## Task objective
Reproduce precisely the lines between the start of the data below and the line with "From Stdlib Require Import Ascii ZArith Lia.", both included.

## Source material

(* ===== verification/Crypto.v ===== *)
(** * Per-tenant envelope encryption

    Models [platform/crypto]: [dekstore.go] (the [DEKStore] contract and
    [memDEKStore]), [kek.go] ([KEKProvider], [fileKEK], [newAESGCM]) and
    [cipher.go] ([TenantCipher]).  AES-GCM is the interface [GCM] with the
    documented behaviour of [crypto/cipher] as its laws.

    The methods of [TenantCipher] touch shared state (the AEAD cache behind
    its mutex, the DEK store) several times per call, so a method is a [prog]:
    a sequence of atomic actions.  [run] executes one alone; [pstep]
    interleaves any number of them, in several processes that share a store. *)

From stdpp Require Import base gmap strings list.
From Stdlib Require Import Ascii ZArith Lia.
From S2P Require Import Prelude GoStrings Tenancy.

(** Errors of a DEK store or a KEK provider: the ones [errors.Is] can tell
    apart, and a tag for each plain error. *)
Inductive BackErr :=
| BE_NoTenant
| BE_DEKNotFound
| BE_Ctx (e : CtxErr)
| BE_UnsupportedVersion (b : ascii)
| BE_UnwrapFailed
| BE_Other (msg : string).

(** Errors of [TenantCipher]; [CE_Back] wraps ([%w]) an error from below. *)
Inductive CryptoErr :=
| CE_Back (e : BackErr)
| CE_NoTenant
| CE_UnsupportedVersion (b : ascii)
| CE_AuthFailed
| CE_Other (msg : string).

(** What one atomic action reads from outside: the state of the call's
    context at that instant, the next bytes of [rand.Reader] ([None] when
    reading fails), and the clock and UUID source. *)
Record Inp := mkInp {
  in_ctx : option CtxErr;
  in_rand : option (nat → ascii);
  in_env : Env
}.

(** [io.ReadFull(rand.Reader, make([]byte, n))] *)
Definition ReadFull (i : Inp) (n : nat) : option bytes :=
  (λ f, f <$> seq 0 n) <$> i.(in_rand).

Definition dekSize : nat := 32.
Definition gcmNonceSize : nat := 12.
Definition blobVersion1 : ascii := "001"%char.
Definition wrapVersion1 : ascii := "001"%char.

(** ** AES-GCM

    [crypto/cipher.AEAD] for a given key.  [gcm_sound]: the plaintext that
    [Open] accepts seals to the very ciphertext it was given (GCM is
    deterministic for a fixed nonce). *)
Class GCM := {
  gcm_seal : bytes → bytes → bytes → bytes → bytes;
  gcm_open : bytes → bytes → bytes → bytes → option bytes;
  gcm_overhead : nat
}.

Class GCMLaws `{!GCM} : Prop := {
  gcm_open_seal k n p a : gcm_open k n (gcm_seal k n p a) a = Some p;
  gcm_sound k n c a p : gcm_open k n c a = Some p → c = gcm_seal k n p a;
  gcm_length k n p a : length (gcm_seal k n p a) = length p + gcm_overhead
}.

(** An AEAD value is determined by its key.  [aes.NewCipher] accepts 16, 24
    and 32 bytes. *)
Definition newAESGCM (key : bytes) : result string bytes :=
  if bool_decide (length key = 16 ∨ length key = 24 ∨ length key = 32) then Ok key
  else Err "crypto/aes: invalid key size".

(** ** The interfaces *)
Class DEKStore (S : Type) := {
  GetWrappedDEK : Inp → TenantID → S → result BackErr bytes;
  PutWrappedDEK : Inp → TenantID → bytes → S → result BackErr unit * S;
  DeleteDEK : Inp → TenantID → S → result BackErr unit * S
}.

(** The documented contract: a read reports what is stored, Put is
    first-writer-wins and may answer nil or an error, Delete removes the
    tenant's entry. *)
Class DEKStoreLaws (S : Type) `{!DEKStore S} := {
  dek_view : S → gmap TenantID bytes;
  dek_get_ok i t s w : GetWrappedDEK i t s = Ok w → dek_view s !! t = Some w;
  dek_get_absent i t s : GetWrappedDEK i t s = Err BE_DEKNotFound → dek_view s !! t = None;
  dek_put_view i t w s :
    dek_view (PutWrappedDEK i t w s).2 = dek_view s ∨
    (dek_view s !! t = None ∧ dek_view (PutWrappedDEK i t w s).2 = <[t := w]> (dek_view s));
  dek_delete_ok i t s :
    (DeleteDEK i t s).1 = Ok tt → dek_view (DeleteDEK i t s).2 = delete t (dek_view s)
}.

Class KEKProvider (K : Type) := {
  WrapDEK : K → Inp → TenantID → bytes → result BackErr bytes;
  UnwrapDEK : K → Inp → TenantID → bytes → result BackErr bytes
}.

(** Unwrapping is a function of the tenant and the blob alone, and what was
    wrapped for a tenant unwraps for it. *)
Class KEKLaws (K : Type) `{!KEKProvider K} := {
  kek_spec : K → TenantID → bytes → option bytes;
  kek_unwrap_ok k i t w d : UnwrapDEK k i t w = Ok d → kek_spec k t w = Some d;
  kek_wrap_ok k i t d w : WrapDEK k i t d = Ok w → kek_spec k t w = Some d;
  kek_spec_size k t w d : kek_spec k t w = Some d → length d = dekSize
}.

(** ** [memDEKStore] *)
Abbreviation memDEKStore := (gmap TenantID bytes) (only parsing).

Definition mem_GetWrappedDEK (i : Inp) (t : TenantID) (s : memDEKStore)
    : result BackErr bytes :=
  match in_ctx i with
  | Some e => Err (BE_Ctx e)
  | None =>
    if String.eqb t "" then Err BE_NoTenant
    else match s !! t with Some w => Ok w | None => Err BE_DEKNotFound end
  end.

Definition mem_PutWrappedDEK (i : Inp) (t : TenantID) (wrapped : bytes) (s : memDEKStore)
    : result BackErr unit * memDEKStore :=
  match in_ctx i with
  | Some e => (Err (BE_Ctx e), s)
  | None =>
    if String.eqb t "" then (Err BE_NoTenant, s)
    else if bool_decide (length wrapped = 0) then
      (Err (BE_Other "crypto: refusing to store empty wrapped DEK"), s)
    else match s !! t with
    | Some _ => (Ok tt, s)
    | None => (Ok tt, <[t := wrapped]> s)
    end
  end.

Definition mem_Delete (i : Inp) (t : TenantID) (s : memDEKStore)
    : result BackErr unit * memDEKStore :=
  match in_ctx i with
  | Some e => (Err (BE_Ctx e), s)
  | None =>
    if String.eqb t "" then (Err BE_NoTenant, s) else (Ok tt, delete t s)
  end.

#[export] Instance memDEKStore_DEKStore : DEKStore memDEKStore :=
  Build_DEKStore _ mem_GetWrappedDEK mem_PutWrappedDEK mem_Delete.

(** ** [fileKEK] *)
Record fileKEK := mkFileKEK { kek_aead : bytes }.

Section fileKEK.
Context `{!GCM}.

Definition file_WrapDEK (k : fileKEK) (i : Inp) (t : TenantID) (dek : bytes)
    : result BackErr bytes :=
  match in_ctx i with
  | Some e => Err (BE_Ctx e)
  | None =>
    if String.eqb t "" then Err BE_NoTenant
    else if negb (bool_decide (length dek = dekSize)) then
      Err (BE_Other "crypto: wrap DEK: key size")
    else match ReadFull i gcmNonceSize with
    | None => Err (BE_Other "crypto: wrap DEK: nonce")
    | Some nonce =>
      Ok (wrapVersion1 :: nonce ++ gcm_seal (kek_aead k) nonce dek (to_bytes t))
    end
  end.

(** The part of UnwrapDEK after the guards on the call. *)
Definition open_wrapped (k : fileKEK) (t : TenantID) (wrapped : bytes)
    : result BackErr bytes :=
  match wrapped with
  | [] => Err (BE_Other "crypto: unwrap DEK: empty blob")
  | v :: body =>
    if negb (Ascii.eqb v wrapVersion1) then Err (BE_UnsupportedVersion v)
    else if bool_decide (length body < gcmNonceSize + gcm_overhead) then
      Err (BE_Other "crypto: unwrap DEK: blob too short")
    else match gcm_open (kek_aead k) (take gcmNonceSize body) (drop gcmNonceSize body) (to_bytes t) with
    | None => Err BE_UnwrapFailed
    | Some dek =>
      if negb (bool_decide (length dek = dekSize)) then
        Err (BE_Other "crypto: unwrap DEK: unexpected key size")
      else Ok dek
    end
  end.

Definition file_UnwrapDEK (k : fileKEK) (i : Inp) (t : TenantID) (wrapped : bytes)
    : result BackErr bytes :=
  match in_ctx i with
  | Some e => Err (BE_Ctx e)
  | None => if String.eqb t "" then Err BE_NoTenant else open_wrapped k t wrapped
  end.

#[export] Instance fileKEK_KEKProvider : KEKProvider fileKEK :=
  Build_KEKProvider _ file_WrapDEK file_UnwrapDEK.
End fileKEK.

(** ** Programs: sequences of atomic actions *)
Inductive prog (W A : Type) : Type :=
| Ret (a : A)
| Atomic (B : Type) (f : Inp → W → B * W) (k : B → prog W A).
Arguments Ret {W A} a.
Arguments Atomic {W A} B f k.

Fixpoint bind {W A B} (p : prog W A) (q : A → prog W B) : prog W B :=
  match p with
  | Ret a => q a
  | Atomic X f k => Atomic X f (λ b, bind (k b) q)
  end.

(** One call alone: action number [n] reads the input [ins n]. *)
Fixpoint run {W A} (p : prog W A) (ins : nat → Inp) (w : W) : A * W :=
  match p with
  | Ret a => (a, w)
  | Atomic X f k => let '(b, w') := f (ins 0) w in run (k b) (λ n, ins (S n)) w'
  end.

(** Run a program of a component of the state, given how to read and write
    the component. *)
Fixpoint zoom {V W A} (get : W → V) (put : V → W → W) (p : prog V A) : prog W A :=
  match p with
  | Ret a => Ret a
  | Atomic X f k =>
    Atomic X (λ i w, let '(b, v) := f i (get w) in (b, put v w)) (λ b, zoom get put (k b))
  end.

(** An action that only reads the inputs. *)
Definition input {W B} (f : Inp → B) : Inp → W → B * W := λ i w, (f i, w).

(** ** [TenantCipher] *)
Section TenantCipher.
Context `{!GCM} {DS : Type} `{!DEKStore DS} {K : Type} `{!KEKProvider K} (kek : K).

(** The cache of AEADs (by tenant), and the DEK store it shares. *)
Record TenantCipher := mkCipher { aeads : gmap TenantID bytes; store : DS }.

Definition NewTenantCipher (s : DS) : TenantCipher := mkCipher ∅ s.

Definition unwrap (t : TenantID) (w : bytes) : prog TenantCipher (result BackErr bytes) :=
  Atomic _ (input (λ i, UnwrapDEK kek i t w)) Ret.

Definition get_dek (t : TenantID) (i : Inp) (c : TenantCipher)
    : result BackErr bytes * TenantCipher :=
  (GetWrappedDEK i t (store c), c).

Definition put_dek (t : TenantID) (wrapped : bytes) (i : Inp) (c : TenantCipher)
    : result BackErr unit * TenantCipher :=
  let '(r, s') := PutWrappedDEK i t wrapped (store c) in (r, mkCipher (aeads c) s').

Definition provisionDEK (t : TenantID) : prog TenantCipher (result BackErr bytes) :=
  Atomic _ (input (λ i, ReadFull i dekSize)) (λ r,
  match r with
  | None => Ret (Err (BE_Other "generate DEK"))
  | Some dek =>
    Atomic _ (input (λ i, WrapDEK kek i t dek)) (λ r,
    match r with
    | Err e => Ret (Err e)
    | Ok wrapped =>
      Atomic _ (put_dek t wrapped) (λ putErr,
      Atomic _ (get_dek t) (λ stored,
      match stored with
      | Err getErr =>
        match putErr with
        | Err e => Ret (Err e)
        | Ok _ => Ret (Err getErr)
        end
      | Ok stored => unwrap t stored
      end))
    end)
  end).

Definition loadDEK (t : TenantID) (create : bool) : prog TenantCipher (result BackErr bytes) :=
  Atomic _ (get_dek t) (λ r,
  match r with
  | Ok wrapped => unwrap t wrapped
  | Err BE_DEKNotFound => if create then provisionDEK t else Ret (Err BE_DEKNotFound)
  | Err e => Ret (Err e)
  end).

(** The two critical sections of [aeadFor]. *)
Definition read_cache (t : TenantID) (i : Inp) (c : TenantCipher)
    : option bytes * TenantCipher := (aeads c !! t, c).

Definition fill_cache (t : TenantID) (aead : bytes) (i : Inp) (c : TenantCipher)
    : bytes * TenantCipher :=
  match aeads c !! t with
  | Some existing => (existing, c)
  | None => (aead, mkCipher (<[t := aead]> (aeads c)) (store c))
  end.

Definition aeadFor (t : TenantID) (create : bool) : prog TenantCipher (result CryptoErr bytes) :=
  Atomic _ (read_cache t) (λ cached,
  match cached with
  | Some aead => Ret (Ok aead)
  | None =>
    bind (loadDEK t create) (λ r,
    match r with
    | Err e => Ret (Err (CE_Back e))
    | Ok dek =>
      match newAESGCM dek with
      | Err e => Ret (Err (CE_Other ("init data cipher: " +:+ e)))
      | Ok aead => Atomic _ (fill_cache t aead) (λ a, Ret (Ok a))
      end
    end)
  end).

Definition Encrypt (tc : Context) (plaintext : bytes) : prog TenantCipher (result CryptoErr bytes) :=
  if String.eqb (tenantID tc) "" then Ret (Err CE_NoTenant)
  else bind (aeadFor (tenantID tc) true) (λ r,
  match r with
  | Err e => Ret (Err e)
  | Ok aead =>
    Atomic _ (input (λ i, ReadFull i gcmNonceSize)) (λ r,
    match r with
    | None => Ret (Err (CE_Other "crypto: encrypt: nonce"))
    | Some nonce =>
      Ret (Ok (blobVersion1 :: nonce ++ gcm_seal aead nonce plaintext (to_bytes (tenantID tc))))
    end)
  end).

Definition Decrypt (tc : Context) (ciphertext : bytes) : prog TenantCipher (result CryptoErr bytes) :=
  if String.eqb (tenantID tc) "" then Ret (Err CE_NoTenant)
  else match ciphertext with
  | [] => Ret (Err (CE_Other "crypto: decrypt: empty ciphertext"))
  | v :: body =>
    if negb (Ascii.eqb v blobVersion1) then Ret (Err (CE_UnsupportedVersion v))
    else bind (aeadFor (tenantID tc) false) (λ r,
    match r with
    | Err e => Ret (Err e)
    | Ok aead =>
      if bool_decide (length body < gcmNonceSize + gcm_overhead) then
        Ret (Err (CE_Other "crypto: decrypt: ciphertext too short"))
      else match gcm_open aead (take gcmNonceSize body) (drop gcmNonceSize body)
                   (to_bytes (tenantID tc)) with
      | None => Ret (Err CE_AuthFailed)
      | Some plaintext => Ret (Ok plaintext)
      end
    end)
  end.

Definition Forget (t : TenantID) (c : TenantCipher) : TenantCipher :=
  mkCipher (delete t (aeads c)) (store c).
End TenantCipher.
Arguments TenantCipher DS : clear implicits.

## Output of the task
(* ===== verification/Crypto.v ===== *)
(** * Per-tenant envelope encryption

    Models [platform/crypto]: [dekstore.go] (the [DEKStore] contract and
    [memDEKStore]), [kek.go] ([KEKProvider], [fileKEK], [newAESGCM]) and
    [cipher.go] ([TenantCipher]).  AES-GCM is the interface [GCM] with the
    documented behaviour of [crypto/cipher] as its laws.

    The methods of [TenantCipher] touch shared state (the AEAD cache behind
    its mutex, the DEK store) several times per call, so a method is a [prog]:
    a sequence of atomic actions.  [run] executes one alone; [pstep]
    interleaves any number of them, in several processes that share a store. *)

From stdpp Require Import base gmap strings list.
From Stdlib Require Import Ascii ZArith Lia.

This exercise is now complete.